E poi di nuovo, per mesi, anni, almeno due, quanti ne serviranno, come minimo, per finalizzare la separazione, e almeno cinque o sei, quanti ne serviranno, come minimo, per annullare, rinegoziare e riscrivere decine di migliaia di trattati e accordi commerciali.
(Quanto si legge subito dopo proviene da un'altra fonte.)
Lemma sample_hash_eq : computeNonceSecretHash 7 1984 = sample_hash.
Proof. by vm_compute. Qed.
Lemma wrong_hash_eq : computeNonceSecretHash 7 2 = wrong_hash.
Proof. by vm_compute. Qed.

Definition sample_messages : list message :=
  [MNonce (mkNonceMessage 7); MHash (mkHashMessage sample_hash);
   MHash (mkHashMessage wrong_hash); MErr (mkErrMessage (text "unexpected hash value"));
   MInfo (mkFortuneInfoMessage (text "127.0.0.1:9000") 42); MReq (mkFortuneReqMessage 42);
   MFortune (mkFortuneMessage (text "hello"));
   MInfo (mkFortuneInfoMessage (text "127.0.0.1:9000") 7); MReq (mkFortuneReqMessage 7)].

#[export] Instance sample_json_laws : FortuneJsonLaws (λ m, m ∈ sample_messages).
Proof.
  split; [intros m Hm..|by vm_compute|by vm_compute|by vm_compute].
  all: unfold sample_messages in Hm; rewrite !elem_of_cons, elem_of_nil in Hm; try intros Hne.
  all: repeat match goal with H : _ ∨ _ |- _ => destruct H as [H|H] end; try discriminate Hm; try done.
  all: try (injection Hm as ->); subst; try (vm_compute; reflexivity); try (by edestruct Hne).
  all: apply Nat.leb_le; by vm_compute.
Qed.

(** ** The properties *)

(** A client with the secret of the server gets the fortune. Each of its
    three datagrams is answered by the next message of the protocol, whatever
    the servers remembered before, and it reads the fortune at the end. *)
Theorem fortune_told `{FortuneJsonLaws valid} secret server fortune m fm addr rand frand draw :
  let hash := computeNonceSecretHash rand secret in
  valid (MNonce (mkNonceMessage rand)) → valid (MHash (mkHashMessage hash)) →
  valid (MInfo (mkFortuneInfoMessage server frand)) → valid (MReq (mkFortuneReqMessage frand)) →
  valid (MFortune (mkFortuneMessage fortune)) →
  ∃ m1 fm1 hash_text req_text,
    handleAuthRequestHelper secret server m fm addr client_hello rand true draw =
      Ok (m1, fm, Some (MNonce (mkNonceMessage rand))) ∧
    client_hash secret (Marshal (MNonce (mkNonceMessage rand))) = Ok (Some hash_text) ∧
    handleAuthRequestHelper secret server m1 fm addr hash_text draw true frand =
      Ok (m1, fm1, Some (MInfo (mkFortuneInfoMessage server frand))) ∧
    client_request (Marshal (MInfo (mkFortuneInfoMessage server frand))) = Ok (Some (server, req_text)) ∧
    handleFortuneRequestHelper fortune fm1 req_text addr = Ok (MFortune (mkFortuneMessage fortune)) ∧
    client_fortune (Marshal (MFortune (mkFortuneMessage fortune))) = Ok (Some fortune).
Proof.
  intros hash Hn Hh Hi Hr Hf.
  exists (<[addr := rand]> m), (<[addr := frand]> fm), (Marshal (MHash (mkHashMessage hash))),
    (Marshal (MReq (mkFortuneReqMessage frand))).
  unfold handleAuthRequestHelper, client_hash, client_request, client_fortune.
  rewrite first_hello, (first_hash _ _ _ _ rand) by (done || by rewrite lookup_insert_eq).
  rewrite decide_True by done.
  split_and!; try done.
  - rewrite (reads_message _ _ (mkNonceMessage rand)); [done..|by apply read_Nonce].
  - rewrite (reads_message _ _ (mkFortuneInfoMessage server frand)); [done..|by apply read_Info].
  - unfold handleFortuneRequestHelper. rewrite read_Req, lookup_insert_eq by done.
    rewrite require_Some, bind_Ok. by rewrite decide_False by (intros E; by apply E).
  - rewrite (reads_message _ _ (mkFortuneMessage fortune)); [done..|by apply read_Fortune].
Qed.

Lemma fortune_told_witness :
  ∃ m1 fm1 hash_text req_text,
    handleAuthRequestHelper 1984 (text "127.0.0.1:9000") ∅ ∅ (text "127.0.0.1:2020") client_hello 7 true 0 =
      Ok (m1, ∅, Some (MNonce (mkNonceMessage 7))) ∧
    client_hash 1984 (Marshal (MNonce (mkNonceMessage 7))) = Ok (Some hash_text) ∧
    handleAuthRequestHelper 1984 (text "127.0.0.1:9000") m1 ∅ (text "127.0.0.1:2020") hash_text 0 true 42 =
      Ok (m1, fm1, Some (MInfo (mkFortuneInfoMessage (text "127.0.0.1:9000") 42))) ∧
    client_request (Marshal (MInfo (mkFortuneInfoMessage (text "127.0.0.1:9000") 42))) =
      Ok (Some (text "127.0.0.1:9000", req_text)) ∧
    handleFortuneRequestHelper (text "hello") fm1 req_text (text "127.0.0.1:2020") =
      Ok (MFortune (mkFortuneMessage (text "hello"))) ∧
    client_fortune (Marshal (MFortune (mkFortuneMessage (text "hello")))) = Ok (Some (text "hello")).
Proof.
  apply (fortune_told (valid := λ m, m ∈ sample_messages)); rewrite ?sample_hash_eq; unfold sample_messages; rewrite !elem_of_cons; tauto.
Defined.

(** C39: Whatever datagrams anybody sends from any address, in whatever order,
    and however the two servers interleave: the fortune server tells the
    fortune only to an address that sent it the last nonce it made for that
    address, and it made that nonce after the authentication server had got
    from the same address the hash of its secret with the last nonce it had
    issued to that address. *)
Theorem fortune_needs_secret `{FortuneJson} secret server fortune w h1 h2 addr nonce :
  rtc (fortune_step secret server fortune) empty_world w →
  w_history w = h1 ++ Told addr nonce :: h2 →
  last_informed h1 addr = Some nonce ∧
  ∃ h3 h4 h5 hash, h1 = h3 ++ Accepted addr hash :: h4 ++ Informed addr nonce :: h5 ∧
    accepted_hash secret h3 addr hash.
Proof.
  intros Hr Hh. apply reachable_ok in Hr as [_ _ _ Hok].
  pose proof (Hok _ _ _ Hh) as Hlast. split; [exact Hlast|].
  destruct (last_informed_split _ _ _ Hlast) as (ha & h5 & ->).
  rewrite <-app_assoc in Hh. destruct (Hok _ _ _ Hh) as [hash Hin].
  apply list_elem_of_split in Hin as (h3 & h4 & ->). exists h3, h4, h5, hash.
  rewrite <-!app_assoc in *. split; [done|]. by apply (Hok _ _ _ Hh).
Qed.

(** A run in which a client of the secret asks for the fortune. *)
Definition client_address : str := text "127.0.0.1:2020".
Definition sample_history : list fortune_event :=
  [Issued client_address 7; Accepted client_address sample_hash; Informed client_address 42].

Lemma sample_run_first :
  rtc (fortune_step 1984 [] (text "hello")) empty_world
    (mkWorld (<[client_address := 7]> ∅) (<[client_address := 42]> ∅) [] sample_history).
Proof.
  eapply rtc_l; [apply (step_issue _ _ _ _ client_address client_hello 7); reflexivity|].
  eapply rtc_l; [apply (step_accept _ _ _ _ client_address (Marshal (MHash (mkHashMessage sample_hash))) 0
    (<[client_address := 7]> ∅)
    (mkHashMessage sample_hash))|].
  - cbn [w_auth]. rewrite (first_hash (valid := λ m, m ∈ sample_messages) _ _ _ _ 7);
      [|unfold sample_messages; rewrite !elem_of_cons; tauto|by rewrite lookup_insert_eq].
    by rewrite sample_hash_eq, decide_True.
  - by vm_compute.
  - eapply rtc_l; [apply (step_call _ _ _ _ client_address [] 42); [done|reflexivity]|apply rtc_refl].
Qed.

Lemma sample_run :
  rtc (fortune_step 1984 [] (text "hello")) empty_world
    (mkWorld (<[client_address := 7]> ∅) (<[client_address := 42]> ∅) []
       (sample_history ++ [Told client_address 42])).
Proof.
  eapply rtc_r; [apply sample_run_first|].
  pose proof (step_tell 1984 [] (text "hello")
    (mkWorld (<[client_address := 7]> ∅) (<[client_address := 42]> ∅) [] sample_history)
    client_address (Marshal (MReq (mkFortuneReqMessage 42))) (mkFortuneReqMessage 42)
    (mkFortuneMessage (text "hello"))) as Hs.
  cbn [w_auth w_fortune w_calling w_history FortuneNonce] in Hs. apply Hs; by vm_compute.
Qed.

Lemma fortune_needs_secret_witness :
  last_informed sample_history client_address = Some 42 ∧
  ∃ h3 h4 h5 hash, sample_history = h3 ++ Accepted client_address hash :: h4 ++ Informed client_address 42 :: h5 ∧
    accepted_hash 1984 h3 client_address hash.
Proof.
  apply (fortune_needs_secret 1984 [] (text "hello") _ _ [] _ _ sample_run). reflexivity.
Defined.

(** A client with another secret is turned away: when the hashes of the two
    secrets differ, the server answers its hash with an error, makes no fortune
    nonce, and the client exits. The texts that are hashed differ whenever the
    secrets do. *)
Theorem wrong_secret_refused `{FortuneJsonLaws valid} secret secret' server m fm addr rand draw frand :
  let hash := computeNonceSecretHash rand secret' in
  let refusal := MErr (mkErrMessage (text "unexpected hash value")) in
  valid (MNonce (mkNonceMessage rand)) → valid (MHash (mkHashMessage hash)) → valid refusal →
  m !! addr = Some rand → computeNonceSecretHash rand secret ≠ hash →
  ∃ hash_text,
    client_hash secret' (Marshal (MNonce (mkNonceMessage rand))) = Ok (Some hash_text) ∧
    handleAuthRequestHelper secret server m fm addr hash_text draw true frand = Ok (m, fm, Some refusal) ∧
    client_request (Marshal refusal) = Ok None.
Proof.
  intros hash refusal Hn Hh He Hm Hne. exists (Marshal (MHash (mkHashMessage hash))).
  unfold client_hash, client_request, handleAuthRequestHelper.
  rewrite (reads_message _ _ (mkNonceMessage rand)); [|exact Hn|discriminate|by apply read_Nonce].
  rewrite (first_hash _ _ _ _ rand); [|exact Hh|exact Hm]. rewrite decide_False by done.
  split_and!; [done..|]. unfold refusal. by rewrite reads_error.
Qed.

Lemma wrong_secret_refused_witness :
  ∃ hash_text,
    client_hash 2 (Marshal (MNonce (mkNonceMessage 7))) = Ok (Some hash_text) ∧
    handleAuthRequestHelper 1984 [] (<[text "127.0.0.1:2020" := 7]> ∅) ∅ (text "127.0.0.1:2020") hash_text 0 true 42 =
      Ok (<[text "127.0.0.1:2020" := 7]> ∅, ∅, Some (MErr (mkErrMessage (text "unexpected hash value")))) ∧
    client_request (Marshal (MErr (mkErrMessage (text "unexpected hash value")))) = Ok None.
Proof.
  apply (wrong_secret_refused (valid := λ m, m ∈ sample_messages)); rewrite ?sample_hash_eq, ?wrong_hash_eq;
    unfold sample_messages; [rewrite !elem_of_cons; tauto..|by rewrite lookup_insert_eq|by vm_compute].
Defined.

(** The text that is hashed fits the buffers it is put in, and it
    determines the secret: with the same nonce, two secrets give the same text
    only when they are equal, although the sum with the nonce wraps around. *)
Theorem secret_determines_text nonce secret secret' :
  - 2 ^ 63 ≤ secret < 2 ^ 63 → - 2 ^ 63 ≤ secret' < 2 ^ 63 →
  ∃ t t', computeNonceSecretHash nonce secret = EncodeToString (Sum t) ∧
    computeNonceSecretHash nonce secret' = EncodeToString (Sum t') ∧
    (1 ≤ length t ≤ 10)%nat ∧ (t = t' → secret = secret').
Proof.
  intros Hs Hs'. exists (PutVarint (int64 (nonce + secret))), (PutVarint (int64 (nonce + secret'))).
  unfold computeNonceSecretHash. split_and!; [reflexivity|reflexivity|apply PutVarint_ok, int64_range..|].
  intros E. apply PutVarint_inj in E; [|apply int64_range..]. by apply int64_add_inj in E.
Qed.

Lemma secret_determines_text_witness :
  ∃ t t', computeNonceSecretHash 7 1984 = EncodeToString (Sum t) ∧
    computeNonceSecretHash 7 (-3) = EncodeToString (Sum t') ∧
    (1 ≤ length t ≤ 10)%nat ∧ (t = t' → 1984 = -3).
Proof. apply secret_determines_text; lia. Defined.

(** The datagram [null] brings the servers down: from an address that has
    a nonce, it is no error of encoding/json and leaves a nil pointer, which
    the handlers dereference. The client goes down when an answer is no JSON
    object, which leaves the pointer of [checkForErrMessage] nil. *)
Theorem null_panics `{FortuneJsonLaws valid} secret fortune m addr nonce rand reply :
  m !! addr = Some nonce → (Unmarshal_Err (read_datagram reply)).1 = None →
  handleAuthRequest_first secret m addr null rand = Panic NilPointer ∧
  handleFortuneRequestHelper fortune m null addr = Panic NilPointer ∧
  client_hash secret reply = Panic NilPointer.
Proof.
  intros Hm Hr. unfold handleAuthRequest_first, handleFortuneRequestHelper, client_hash, client_read, checkForErrMessage.
  rewrite null_Hash, null_Req, Hr. unfold checkHash. by rewrite Hm.
Qed.

Lemma null_panics_witness :
  handleAuthRequest_first 1984 (<[text "a" := 7]> ∅) (text "a") null 0 = Panic NilPointer ∧
  handleFortuneRequestHelper (text "hello") (<[text "a" := 7]> ∅) null (text "a") = Panic NilPointer ∧
  client_hash 1984 (text "hello") = Panic NilPointer.
Proof.
  apply (null_panics (valid := λ m, m ∈ sample_messages) 1984 (text "hello") _ _ 7);
    [by rewrite lookup_insert_eq|by vm_compute].
Defined.
(* ===== verification/FortuneSystem.v ===== *)
(** The fortune protocol as one system: the client of CPSC418/assignment1 and
    both servers of assignment2 exchange datagrams, while other addresses send
    the servers whatever they like. Datagrams are delivered in any order; the
    faults lose them, fail the call between the servers, crash a server, or give
    the client an error of the network. A datagram is not delivered twice.

    The client is the only one that sends from its address. Its sockets are
    connected, so that it reads only what the server it dialed sends it. *)
From Stdlib Require Import Strings.String.
From S2P Require Import Prelude Md5 Fortune FortuneProps.

Open Scope Z_scope.

(** ** The client *)

(** Where [main] is: before it dials, at each of its three reads, and after
    it has printed the fortune, called [os.Exit] or panicked. *)
Inductive client_state : Type :=
  | AtStart
  | AtNonce
  | AtInfo
  | AtFortune (server : str)
  | Printed (fortune : str)
  | Exited
  | Panicked.
#[export] Instance client_state_eq_dec : EqDecision client_state.
Proof. solve_decision. Defined.

Inductive sender : Type := Auth | Fortunes.
#[export] Instance peer_eq_dec : EqDecision sender.
Proof. solve_decision. Defined.

Section Client.
Context `{FortuneJson} (secret : Z).

(** What [main] does with the reply it reads, up to its next read: the
    datagram that it sends, and where it is then. *)
Definition client_turn (st : client_state) (reply : list byte)
    : client_state * option (sender * list byte) :=
  match st with
  | AtNonce =>
      match client_hash secret reply with
      | Ok (Some hash) => (AtInfo, Some (Auth, hash))
      | Ok None => (Exited, None)
      | _ => (Panicked, None)
      end
  | AtInfo =>
      match client_request reply with
      | Ok (Some (server, request)) => (AtFortune server, Some (Fortunes, request))
      | Ok None => (Exited, None)
      | _ => (Panicked, None)
      end
  | AtFortune _ =>
      match client_fortune reply with
      | Ok (Some fortune) => (Printed fortune, None)
      | Ok None => (Exited, None)
      | _ => (Panicked, None)
      end
  | _ => (st, None)
  end.

(** The server whose datagrams the read waits for. *)
Definition reads_from (st : client_state) : option sender :=
  match st with
  | AtNonce | AtInfo => Some Auth
  | AtFortune _ => Some Fortunes
  | _ => None
  end.
End Client.

(** ** The system *)

(** A crashed server has no map of nonces any more. [y_calling] are the
    addresses whose handler waits for the call of the fortune server. *)
Record system : Type := mkSystem {
  y_client : client_state;
  y_auth : option (gmap str Z);
  y_fortune : option (gmap str Z);
  y_calling : list str;
  y_to_auth : list (str * list byte);
  y_to_fortune : list (str * list byte);
  y_to_client : list (sender * list byte)
}.

Definition system_start : system := mkSystem AtStart (Some ∅) (Some ∅) [] [] [] [].

Section System.
Context `{FortuneJson} (secret : Z) (server fortune : str) (me : str) (int63 : Z → Prop).

(** A reply of a server; those to other addresses are not followed. *)
Definition reply_to (addr : str) (from : sender) (reply : message) (net : list (sender * list byte))
    : list (sender * list byte) :=
  if decide (addr = me) then (from, Marshal reply) :: net else net.

Definition client_send (datagram : option (sender * list byte)) (y : system) : system :=
  match datagram with
  | Some (Auth, d) =>
      mkSystem (y_client y) (y_auth y) (y_fortune y) (y_calling y)
        ((me, d) :: y_to_auth y) (y_to_fortune y) (y_to_client y)
  | Some (Fortunes, d) =>
      mkSystem (y_client y) (y_auth y) (y_fortune y) (y_calling y)
        (y_to_auth y) ((me, d) :: y_to_fortune y) (y_to_client y)
  | None => y
  end.

Definition set_client (st : client_state) (net : list (sender * list byte)) (y : system) : system :=
  mkSystem st (y_auth y) (y_fortune y) (y_calling y) (y_to_auth y) (y_to_fortune y) net.

(** The steps of [main] while the network gives it no error. *)
Inductive client_step (y : system) : system → Prop :=
  | client_dials :
      y_client y = AtStart →
      client_step y (client_send (Some (Auth, client_hello)) (set_client AtNonce (y_to_client y) y))
  | client_reads p d net st' datagram :
      y_to_client y ≡ₚ (p, d) :: net → reads_from (y_client y) = Some p →
      client_turn secret (y_client y) d = (st', datagram) →
      client_step y (client_send datagram (set_client st' net y)).

(** [errExit] after an error of the network: at the first [Dial] and [Write],
    at each [Read] (a connected socket reports that the server refuses), and
    after a reply was read, at the second [Write], at [Close] or at the [Dial]
    of the fortune server. The error of the third [Write] is not looked at: its
    datagram is lost. *)
Inductive client_fails (y : system) : system → Prop :=
  | start_fails :
      y_client y = AtStart → client_fails y (set_client Exited (y_to_client y) y)
  | read_fails :
      is_Some (reads_from (y_client y)) → client_fails y (set_client Exited (y_to_client y) y)
  | write_fails p d net st' datagram :
      y_to_client y ≡ₚ (p, d) :: net → reads_from (y_client y) = Some p →
      client_turn secret (y_client y) d = (st', Some datagram) →
      client_fails y (set_client Exited net y).

(** The loop of the authentication server reads a datagram and starts its
    handler; the handler replies, or calls the other server. *)
Inductive auth_step (y : system) : system → Prop :=
  | auth_replies m addr d net rand m' reply :
      y_auth y = Some m → y_to_auth y ≡ₚ (addr, d) :: net → int63 rand →
      handleAuthRequest_first secret m addr (read_datagram d) rand = Ok (m', Some reply) →
      auth_step y (mkSystem (y_client y) (Some m') (y_fortune y) (y_calling y) net (y_to_fortune y)
                     (reply_to addr Auth reply (y_to_client y)))
  | auth_calls m addr d net rand m' :
      y_auth y = Some m → y_to_auth y ≡ₚ (addr, d) :: net → int63 rand →
      handleAuthRequest_first secret m addr (read_datagram d) rand = Ok (m', None) →
      auth_step y (mkSystem (y_client y) (Some m') (y_fortune y) (addr :: y_calling y) net
                     (y_to_fortune y) (y_to_client y))
  | auth_informs m fm addr calling rand fm' info :
      y_auth y = Some m → y_fortune y = Some fm → y_calling y ≡ₚ addr :: calling → int63 rand →
      GetFortuneInfo server fm addr rand = (fm', info) →
      auth_step y (mkSystem (y_client y) (Some m) (Some fm') calling (y_to_auth y) (y_to_fortune y)
                     (reply_to addr Auth (MInfo info) (y_to_client y))).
La lettera da Londra con la richiesta formale di divorzio non è ancora stata spedita che già sono cominciate le scaramucce sulla risposta. La mancanza di precedenti non basta da sola a spiegare l'ordine sparso con cui stati e istituzioni guardano oltremanica. Il Parlamento è stato finora l'unico istituto a dare una risposta veloce e chiara: inutile temporeggiare, tempi rapidissimi per il recesso britannico. Sul versante della Commissione, Jean-Claude Juncker fatica a farsi sentire, nonostante i suoi toni continuino a salire.

Tra «Unione Europea e Regno Unito non ci sarà un divorzio consensuale, ma non c'è stata neppure una grande storia d'amore», ha detto ieri il presidente della Commissione in un'intervista alla tv pubblica tedesca Ard. Nei nuovi, difficili, equilibri, che si immaginano nell'Europa a 27, il suo ruolo di fervente partigiano di una maggiore integrazione è per ora quello più in bilico. Non invitato a Berlino da Merkel con Hollande, Renzi e Tusk, Juncker ha subito chiarito che «l'Europa non sarà determinata in futuro da nessun altro trio, così come non è stata determinata dalla Gran Bretagna».

 

Rischia però di essere sempre più determinata dalla Germania, ormai abbandonata dal suo alleato più liberal, alle prese con una Francia che considera troppo debole, fiaccata da terrorismo, scioperi, finanze traballanti e le prossime elezioni, tra meno di un anno. A Hollande, che ha letto la Brexit come un invito a «concentrarsi sull'essenziale», a rilanciare «gli investimenti per la crescita e loccupazione» e a «rafforzare la zona euro», Merkel risponde respingendo «le soluzioni rapide e semplici che dividerebbero ancora di più l'Europa». E cerca una mano per trainare quest'Europa più pesante senza gli inglesi: la Francia di Hollande non basta, a Berlino ci sarà anche l'Italia di Renzi.